Figure 1. Phenotypic variation in NA reshapes the HA fitness landscape:

(A) Correlations of normalized relative fitness scores across NA:WT replicate populations. Each dot represents the normalized relative fitness score of a specific substitution in the two indicated samples. Silent, missense, and nonsense substitutions are colored as indicated in the legend. (B) The distributions of normalized relative fitness scores of all missense substitutions in the indicated genetic backgrounds. Values are averaged across three replicates for each genotype. (C) The distribution of differences in missense substitution fitness scores between NA:K253R and NA:WT. Only shows substitutions for which t test on differences between genotypes yielded p < 0.01. (D) Normalized relative fitness score differences between NA:WT and NA:K253R for each substitution at each residue in HA1 as measured through DMS. Each value was generated by subtracting the mean fitness score of 3 replicates for each genotype. Gray indicates that the mutation had insufficient coverage in the plasmid library. Residue numbering based on the initiating methionine.

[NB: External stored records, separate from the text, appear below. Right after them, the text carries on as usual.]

Lemma step_awaitingResult p e :
  0 < awaitingResult (step p e) ->
  0 < awaitingResult p
  \/ exists i data, e = StatusArrives i (SOk data) /\ status data = complete.
Proof.
  destruct e as [|i reply|reply|]; simpl.
  - unfold fire. destruct (interval p); auto.
  - unfold statusArrives. destruct (awaitingStatus p !! i); [|auto].
    destruct reply as [| |data]; [auto..|].
    destruct (Status_eqb (status data) complete) eqn:E; [|auto].
    intros _. right. exists i, data. split; [done|].
    by apply Status_eqb_eq.
  - unfold resultArrives. destruct (awaitingResult p) eqn:E; simpl.
    + rewrite E. lia.
    + intros _. left. lia.
  - unfold render. destruct (Status_eqb _ _); auto.
Qed.

Lemma step_docs p e d :
  docs (step p e) = Some d ->
  docs p = Some d \/ (e = ResultArrives (ROk d) /\ 0 < awaitingResult p).
Proof.
  destruct e as [|i reply|reply|]; simpl.
  - unfold fire. destruct (interval p); auto.
  - unfold statusArrives. destruct (awaitingStatus p !! i); [|auto].
    destruct reply as [| |data]; [auto..|].
    destruct (Status_eqb (status data) complete); auto.
  - unfold resultArrives. destruct (awaitingResult p); simpl; [tauto|].
    destruct reply as [| |result]; [auto..|].
    intros [= ->]. right. split; [done | lia].
  - unfold render. destruct (Status_eqb _ _); auto.
Qed.

Lemma run_awaitingResult p events :
  0 < awaitingResult (run p events) ->
  0 < awaitingResult p
  \/ exists i data,
       StatusArrives i (SOk data) ∈ events /\ status data = complete.
Proof.
  revert p. induction events as [|e events IH]; intros p; simpl; [auto|].
  intros H. destruct (IH _ H) as [H1 | (i & data & Hin & Hd)].
  - destruct (step_awaitingResult p e H1) as [? | (i & data & -> & Hd)];
      [auto|].
    right. exists i, data. split; [by left | done].
  - right. exists i, data. split; [by right | done].
Qed.

Lemma run_docs p events d :
  docs (run p events) = Some d ->
  docs p = Some d
  \/ (ResultArrives (ROk d) ∈ events
      /\ (0 < awaitingResult p
          \/ exists i data,
               StatusArrives i (SOk data) ∈ events /\ status data = complete)).
Proof.
  revert p. induction events as [|e events IH]; intros p; simpl; [auto|].
  intros H. destruct (IH _ H) as [H1 | (Hin & Hwait)].
  - destruct (step_docs p e d H1) as [? | (-> & Hw)]; [auto|].
    right. split; [by left | auto].
  - right. split; [by right|].
    destruct Hwait as [Hw | (i & data & Hi & Hd)].
    + destruct (step_awaitingResult p e Hw) as [? | (i & data & -> & Hd)];
        [auto|].
      right. exists i, data. split; [by left | done].
    + right. exists i, data. split; [by right | done].
Qed.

Secondary structures forming the receptor binding site (130 loop, 150 loop, 190 helix, 220 loop) are indicated by the black bars above. (E) HA structure (PDB:1RU7) showing all HA1 residues colored by the natural log values of per-residue mean of absolute differences (MAD) of all substitutions between NA:WT and NA:K253R. HA2 domain colored in white. (F) Normalized relative fitness score differences between residues in HA1 associated with the receptor binding site versus those that are not (only showing substitutions with p < 0.01 by t test for comparison between NA:WT and NA:K253R). (G) Correlation between normalized relative fitness score differences and charge changes on surface (only showing substitutions with p < 0.01 by t test for comparison between NA:WT and NA:K253R).